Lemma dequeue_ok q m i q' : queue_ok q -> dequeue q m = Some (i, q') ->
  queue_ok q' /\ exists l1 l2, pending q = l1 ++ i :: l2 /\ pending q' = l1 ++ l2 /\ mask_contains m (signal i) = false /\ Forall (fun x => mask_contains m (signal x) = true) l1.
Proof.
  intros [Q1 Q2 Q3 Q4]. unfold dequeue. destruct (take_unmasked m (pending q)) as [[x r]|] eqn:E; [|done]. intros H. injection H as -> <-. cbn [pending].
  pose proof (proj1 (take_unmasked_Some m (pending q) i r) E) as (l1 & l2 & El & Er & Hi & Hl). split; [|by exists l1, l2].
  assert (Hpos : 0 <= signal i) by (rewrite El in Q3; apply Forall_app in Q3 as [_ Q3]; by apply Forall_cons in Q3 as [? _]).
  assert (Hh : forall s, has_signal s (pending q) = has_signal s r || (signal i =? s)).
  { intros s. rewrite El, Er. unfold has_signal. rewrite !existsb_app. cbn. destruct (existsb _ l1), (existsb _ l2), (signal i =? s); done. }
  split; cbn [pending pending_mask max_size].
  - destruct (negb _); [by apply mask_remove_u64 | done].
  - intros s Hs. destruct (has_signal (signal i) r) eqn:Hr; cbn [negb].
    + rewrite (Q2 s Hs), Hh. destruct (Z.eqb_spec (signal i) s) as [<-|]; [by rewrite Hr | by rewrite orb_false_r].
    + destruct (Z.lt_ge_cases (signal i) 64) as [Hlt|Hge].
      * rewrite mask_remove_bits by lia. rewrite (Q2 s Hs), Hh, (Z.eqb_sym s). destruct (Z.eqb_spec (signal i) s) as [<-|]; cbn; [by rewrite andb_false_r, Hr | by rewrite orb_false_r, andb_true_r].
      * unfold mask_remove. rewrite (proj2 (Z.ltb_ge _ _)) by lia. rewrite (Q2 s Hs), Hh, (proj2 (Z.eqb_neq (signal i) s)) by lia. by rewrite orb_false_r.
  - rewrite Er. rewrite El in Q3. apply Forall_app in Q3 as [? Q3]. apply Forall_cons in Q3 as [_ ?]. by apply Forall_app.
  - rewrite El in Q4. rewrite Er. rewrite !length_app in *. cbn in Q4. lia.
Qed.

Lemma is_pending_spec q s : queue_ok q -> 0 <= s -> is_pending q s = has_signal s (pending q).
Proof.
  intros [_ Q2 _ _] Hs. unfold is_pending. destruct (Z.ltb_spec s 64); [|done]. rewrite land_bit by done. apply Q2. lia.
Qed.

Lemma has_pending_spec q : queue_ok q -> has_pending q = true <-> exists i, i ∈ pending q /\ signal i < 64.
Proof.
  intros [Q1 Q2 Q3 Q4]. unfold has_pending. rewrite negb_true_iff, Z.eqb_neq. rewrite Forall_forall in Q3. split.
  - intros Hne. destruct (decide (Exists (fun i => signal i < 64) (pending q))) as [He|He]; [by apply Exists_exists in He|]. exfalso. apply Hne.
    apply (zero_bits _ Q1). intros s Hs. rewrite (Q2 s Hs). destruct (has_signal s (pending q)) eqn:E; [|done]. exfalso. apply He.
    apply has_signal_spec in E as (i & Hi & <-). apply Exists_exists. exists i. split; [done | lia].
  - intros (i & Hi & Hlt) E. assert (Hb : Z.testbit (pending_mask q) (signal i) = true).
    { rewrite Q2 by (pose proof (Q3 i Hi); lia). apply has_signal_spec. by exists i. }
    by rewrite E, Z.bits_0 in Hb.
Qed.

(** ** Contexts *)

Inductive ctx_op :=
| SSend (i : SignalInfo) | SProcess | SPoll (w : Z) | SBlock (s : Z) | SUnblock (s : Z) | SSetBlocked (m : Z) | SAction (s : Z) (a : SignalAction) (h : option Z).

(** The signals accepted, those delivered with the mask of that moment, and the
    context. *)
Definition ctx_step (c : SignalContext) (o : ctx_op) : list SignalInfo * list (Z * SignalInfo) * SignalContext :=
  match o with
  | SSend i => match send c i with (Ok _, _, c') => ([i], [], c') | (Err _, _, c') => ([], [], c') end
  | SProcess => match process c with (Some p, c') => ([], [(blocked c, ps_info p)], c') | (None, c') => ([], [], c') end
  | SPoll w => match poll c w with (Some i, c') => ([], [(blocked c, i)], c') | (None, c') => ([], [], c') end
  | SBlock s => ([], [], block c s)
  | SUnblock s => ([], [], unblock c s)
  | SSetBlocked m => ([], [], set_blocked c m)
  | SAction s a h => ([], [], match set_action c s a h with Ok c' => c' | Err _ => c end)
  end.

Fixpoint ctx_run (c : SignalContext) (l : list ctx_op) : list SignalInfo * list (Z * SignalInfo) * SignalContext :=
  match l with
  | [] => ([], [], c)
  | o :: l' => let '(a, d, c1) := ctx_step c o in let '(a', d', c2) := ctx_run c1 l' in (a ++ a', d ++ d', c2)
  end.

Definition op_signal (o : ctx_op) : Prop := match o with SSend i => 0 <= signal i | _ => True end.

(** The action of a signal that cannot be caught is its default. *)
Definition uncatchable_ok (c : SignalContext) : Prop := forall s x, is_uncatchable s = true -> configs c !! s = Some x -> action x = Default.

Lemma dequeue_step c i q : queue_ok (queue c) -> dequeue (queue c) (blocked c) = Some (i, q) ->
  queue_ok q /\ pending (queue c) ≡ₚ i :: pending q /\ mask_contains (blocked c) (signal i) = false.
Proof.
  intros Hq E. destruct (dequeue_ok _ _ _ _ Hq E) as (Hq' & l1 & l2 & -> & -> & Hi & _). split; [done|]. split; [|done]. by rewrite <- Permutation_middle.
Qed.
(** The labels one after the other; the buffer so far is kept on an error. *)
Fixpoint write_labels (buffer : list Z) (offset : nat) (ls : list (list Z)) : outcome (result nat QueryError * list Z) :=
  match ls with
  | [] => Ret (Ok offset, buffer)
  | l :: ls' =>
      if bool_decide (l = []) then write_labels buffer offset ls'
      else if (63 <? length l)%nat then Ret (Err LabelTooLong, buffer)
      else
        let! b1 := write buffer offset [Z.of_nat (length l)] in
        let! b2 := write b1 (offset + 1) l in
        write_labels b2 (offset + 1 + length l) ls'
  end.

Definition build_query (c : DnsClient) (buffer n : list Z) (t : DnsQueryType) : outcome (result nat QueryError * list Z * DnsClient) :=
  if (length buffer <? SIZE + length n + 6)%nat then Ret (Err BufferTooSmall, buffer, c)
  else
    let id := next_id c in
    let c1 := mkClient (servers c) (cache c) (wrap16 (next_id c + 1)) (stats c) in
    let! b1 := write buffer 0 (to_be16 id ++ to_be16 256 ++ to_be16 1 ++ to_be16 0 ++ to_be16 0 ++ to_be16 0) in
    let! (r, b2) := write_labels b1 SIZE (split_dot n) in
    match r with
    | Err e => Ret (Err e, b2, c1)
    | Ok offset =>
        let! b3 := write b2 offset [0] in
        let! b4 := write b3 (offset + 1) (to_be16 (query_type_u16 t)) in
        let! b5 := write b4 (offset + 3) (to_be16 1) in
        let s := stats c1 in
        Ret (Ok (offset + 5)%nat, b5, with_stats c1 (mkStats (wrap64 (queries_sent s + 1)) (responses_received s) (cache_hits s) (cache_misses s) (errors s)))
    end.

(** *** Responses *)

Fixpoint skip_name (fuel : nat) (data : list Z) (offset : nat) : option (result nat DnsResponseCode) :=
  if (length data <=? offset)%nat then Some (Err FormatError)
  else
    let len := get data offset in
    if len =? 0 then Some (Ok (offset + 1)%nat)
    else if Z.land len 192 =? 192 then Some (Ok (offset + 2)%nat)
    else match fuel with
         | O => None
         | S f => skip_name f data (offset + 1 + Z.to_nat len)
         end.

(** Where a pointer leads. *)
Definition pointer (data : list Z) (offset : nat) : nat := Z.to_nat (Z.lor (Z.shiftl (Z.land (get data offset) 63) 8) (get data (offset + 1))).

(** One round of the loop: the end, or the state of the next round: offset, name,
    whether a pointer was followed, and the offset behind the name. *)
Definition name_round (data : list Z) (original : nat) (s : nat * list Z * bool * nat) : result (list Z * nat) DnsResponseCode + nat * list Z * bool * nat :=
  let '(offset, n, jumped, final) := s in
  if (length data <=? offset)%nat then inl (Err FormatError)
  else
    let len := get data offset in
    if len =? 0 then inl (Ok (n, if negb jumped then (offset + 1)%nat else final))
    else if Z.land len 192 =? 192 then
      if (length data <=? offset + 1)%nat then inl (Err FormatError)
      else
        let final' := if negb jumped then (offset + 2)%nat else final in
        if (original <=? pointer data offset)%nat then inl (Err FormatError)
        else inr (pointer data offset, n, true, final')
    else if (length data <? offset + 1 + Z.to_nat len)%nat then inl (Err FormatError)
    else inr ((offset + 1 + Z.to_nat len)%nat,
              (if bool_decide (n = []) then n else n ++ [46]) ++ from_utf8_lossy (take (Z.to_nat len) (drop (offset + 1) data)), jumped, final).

==

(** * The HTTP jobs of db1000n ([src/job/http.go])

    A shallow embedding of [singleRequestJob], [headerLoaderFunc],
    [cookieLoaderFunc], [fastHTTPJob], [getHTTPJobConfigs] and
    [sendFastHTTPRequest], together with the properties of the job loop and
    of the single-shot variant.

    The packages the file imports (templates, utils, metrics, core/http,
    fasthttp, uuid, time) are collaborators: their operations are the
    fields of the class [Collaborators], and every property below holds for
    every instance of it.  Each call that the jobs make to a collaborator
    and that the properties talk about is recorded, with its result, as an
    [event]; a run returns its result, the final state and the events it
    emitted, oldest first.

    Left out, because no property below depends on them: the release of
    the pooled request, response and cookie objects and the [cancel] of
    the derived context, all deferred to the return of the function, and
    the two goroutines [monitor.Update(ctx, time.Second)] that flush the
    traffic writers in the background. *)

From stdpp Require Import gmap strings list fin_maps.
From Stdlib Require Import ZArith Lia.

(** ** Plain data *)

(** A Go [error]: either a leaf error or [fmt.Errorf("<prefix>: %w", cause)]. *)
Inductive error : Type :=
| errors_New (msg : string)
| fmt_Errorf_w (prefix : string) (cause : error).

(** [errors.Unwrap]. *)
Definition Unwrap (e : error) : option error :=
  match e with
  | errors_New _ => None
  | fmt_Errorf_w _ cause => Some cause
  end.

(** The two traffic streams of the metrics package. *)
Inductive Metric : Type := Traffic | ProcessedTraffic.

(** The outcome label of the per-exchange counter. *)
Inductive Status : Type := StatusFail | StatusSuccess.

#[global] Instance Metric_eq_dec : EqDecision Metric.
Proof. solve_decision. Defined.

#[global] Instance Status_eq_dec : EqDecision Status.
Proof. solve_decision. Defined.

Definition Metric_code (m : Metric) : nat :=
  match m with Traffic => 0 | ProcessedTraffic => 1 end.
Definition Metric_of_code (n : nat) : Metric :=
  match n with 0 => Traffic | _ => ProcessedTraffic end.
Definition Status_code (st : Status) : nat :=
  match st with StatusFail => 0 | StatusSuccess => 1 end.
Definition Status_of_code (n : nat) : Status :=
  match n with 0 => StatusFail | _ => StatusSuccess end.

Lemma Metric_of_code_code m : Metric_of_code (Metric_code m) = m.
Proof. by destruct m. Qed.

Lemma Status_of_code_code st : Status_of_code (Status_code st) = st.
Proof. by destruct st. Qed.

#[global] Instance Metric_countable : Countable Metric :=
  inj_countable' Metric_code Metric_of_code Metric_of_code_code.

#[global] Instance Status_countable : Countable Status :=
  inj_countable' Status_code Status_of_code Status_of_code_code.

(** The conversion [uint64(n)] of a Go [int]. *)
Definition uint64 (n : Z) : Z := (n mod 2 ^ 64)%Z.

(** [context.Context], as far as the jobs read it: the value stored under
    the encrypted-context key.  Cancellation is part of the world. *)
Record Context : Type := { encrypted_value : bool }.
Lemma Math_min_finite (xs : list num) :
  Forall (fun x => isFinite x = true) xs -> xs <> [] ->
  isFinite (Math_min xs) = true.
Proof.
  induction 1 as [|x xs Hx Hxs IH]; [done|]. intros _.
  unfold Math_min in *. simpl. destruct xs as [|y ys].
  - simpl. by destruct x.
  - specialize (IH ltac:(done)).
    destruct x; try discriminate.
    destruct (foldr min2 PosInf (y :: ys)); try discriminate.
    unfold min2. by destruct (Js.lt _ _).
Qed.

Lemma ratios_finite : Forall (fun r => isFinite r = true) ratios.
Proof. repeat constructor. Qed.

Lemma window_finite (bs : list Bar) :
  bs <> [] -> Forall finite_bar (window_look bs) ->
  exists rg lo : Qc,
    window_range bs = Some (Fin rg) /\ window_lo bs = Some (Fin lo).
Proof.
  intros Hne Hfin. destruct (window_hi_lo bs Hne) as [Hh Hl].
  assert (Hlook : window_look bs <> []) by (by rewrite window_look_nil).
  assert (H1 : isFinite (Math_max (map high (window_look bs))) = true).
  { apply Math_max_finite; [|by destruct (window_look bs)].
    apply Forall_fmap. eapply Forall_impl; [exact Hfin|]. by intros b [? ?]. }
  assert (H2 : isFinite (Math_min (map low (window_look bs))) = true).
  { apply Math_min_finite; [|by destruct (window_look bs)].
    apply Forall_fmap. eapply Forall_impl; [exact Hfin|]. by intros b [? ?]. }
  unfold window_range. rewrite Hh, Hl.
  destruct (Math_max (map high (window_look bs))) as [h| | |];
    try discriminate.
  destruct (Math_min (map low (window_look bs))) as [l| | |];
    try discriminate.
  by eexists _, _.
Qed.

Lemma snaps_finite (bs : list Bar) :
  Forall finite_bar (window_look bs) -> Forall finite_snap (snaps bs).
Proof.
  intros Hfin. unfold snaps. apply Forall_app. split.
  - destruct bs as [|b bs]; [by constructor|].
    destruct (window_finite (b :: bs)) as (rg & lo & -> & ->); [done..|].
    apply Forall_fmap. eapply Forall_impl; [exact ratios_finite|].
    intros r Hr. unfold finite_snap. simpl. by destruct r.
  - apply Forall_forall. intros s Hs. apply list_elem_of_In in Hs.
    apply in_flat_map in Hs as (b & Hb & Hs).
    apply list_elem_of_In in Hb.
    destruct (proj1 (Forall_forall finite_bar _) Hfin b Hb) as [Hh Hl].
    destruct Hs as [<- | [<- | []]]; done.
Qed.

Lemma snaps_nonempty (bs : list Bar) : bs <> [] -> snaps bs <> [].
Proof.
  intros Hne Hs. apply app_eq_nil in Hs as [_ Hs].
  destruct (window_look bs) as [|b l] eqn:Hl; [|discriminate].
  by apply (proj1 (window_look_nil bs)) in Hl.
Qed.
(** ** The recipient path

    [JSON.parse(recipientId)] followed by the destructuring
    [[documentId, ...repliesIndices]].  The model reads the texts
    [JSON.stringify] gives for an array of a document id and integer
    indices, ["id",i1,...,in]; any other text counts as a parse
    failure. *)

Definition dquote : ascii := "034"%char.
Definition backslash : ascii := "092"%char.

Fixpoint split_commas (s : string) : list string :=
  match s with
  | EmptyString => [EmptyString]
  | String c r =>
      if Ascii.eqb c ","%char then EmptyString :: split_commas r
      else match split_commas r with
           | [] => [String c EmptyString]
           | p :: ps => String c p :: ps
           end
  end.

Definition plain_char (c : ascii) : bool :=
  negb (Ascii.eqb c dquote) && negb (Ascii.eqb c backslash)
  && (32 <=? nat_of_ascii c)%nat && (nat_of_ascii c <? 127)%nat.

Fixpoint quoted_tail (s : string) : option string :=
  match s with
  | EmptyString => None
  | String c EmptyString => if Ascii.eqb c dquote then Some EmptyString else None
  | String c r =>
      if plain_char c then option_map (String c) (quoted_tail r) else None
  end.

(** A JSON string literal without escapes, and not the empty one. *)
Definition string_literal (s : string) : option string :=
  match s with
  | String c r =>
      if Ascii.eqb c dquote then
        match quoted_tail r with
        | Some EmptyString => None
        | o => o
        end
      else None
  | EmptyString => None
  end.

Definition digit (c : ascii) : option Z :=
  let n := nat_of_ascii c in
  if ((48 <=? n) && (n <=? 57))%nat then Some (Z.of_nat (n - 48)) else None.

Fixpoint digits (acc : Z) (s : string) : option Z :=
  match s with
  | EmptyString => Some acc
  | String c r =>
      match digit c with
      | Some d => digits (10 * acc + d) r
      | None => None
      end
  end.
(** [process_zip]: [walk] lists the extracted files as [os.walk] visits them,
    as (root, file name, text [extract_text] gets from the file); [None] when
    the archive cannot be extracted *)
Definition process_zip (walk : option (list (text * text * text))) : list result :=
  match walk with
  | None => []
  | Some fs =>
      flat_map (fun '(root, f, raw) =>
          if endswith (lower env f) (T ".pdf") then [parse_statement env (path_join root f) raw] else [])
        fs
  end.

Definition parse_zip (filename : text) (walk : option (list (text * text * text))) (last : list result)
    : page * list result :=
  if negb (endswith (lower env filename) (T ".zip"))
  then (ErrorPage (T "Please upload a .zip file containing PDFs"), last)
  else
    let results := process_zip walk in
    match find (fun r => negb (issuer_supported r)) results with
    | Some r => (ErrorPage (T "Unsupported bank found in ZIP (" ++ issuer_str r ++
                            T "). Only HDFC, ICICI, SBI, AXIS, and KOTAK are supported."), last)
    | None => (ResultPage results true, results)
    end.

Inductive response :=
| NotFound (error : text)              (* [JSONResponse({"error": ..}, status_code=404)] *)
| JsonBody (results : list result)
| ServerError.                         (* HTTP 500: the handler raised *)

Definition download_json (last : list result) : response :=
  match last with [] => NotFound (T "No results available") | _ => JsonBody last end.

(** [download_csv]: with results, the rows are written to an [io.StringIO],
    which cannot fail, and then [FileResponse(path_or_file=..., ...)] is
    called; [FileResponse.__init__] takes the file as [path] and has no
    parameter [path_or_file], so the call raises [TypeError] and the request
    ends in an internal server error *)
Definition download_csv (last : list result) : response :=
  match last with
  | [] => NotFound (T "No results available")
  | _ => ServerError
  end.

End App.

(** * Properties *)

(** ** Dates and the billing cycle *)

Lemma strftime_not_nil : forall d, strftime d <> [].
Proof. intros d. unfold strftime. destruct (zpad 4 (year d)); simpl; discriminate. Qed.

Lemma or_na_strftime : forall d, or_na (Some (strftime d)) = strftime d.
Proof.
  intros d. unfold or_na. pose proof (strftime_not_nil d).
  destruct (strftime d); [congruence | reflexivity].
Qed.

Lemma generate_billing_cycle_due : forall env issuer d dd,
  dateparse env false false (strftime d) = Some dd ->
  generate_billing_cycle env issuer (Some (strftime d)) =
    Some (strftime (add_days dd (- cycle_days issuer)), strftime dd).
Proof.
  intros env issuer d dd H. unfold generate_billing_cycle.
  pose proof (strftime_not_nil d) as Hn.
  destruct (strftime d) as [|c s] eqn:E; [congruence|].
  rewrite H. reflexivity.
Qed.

(Your goal): Could you return exactly the lines above from the line with "else if (length" to the line with "(if bool_decide (n", both included, and nothing else?

(Result of the task):
    else if (length data <? offset + 1 + Z.to_nat len)%nat then inl (Err FormatError)
    else inr ((offset + 1 + Z.to_nat len)%nat,
              (if bool_decide (n = []) then n else n ++ [46]) ++ from_utf8_lossy (take (Z.to_nat len) (drop (offset + 1) data)), jumped, final).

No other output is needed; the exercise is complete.